What the task requires: Your answer is every line of the material below in which the string "left" occurs.
# # # # #
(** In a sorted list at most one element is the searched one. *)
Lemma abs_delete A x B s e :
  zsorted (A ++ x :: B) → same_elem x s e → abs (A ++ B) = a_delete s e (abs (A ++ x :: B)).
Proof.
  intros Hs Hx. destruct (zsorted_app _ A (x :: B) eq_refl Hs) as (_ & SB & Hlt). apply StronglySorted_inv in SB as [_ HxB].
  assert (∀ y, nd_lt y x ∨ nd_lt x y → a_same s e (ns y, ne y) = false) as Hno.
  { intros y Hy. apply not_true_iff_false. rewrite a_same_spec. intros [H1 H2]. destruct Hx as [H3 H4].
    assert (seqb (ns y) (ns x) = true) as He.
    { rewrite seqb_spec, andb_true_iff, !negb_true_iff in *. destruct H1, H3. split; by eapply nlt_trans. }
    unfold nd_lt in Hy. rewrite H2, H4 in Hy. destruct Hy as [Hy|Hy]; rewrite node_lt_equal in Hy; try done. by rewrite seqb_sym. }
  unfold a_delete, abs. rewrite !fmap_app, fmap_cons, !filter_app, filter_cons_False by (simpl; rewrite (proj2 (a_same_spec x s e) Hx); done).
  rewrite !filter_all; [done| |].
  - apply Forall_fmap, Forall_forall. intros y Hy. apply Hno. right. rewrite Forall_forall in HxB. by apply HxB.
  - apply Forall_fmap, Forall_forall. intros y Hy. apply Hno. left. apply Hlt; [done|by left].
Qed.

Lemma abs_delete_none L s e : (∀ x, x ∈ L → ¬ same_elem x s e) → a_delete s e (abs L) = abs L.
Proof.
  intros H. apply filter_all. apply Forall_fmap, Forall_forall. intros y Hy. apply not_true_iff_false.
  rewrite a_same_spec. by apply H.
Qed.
# # # # #
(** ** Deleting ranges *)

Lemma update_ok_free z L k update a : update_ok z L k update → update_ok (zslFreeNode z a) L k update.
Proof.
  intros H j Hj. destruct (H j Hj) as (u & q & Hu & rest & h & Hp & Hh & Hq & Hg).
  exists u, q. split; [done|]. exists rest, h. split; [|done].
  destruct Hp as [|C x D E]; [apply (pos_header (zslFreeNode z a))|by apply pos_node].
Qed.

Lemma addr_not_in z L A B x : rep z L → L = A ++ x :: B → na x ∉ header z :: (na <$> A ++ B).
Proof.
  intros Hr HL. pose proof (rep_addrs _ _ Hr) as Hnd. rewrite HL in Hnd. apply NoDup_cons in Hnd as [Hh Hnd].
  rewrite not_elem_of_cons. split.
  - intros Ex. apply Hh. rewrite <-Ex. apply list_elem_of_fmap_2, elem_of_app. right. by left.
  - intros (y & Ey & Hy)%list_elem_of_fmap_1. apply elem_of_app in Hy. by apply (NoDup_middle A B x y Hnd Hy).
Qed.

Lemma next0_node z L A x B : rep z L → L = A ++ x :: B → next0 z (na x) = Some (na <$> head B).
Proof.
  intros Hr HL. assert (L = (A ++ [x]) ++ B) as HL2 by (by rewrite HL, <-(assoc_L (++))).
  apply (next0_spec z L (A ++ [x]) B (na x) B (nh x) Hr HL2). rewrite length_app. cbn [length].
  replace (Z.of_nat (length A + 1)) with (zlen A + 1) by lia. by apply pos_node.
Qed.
# # # # #
Written reply:
  - apply Forall_fmap, Forall_forall. intros y Hy. apply Hno. left. apply Hlt; [done|by left].
  - intros Ex. apply Hh. rewrite <-Ex. apply list_elem_of_fmap_2, elem_of_app. right. by left.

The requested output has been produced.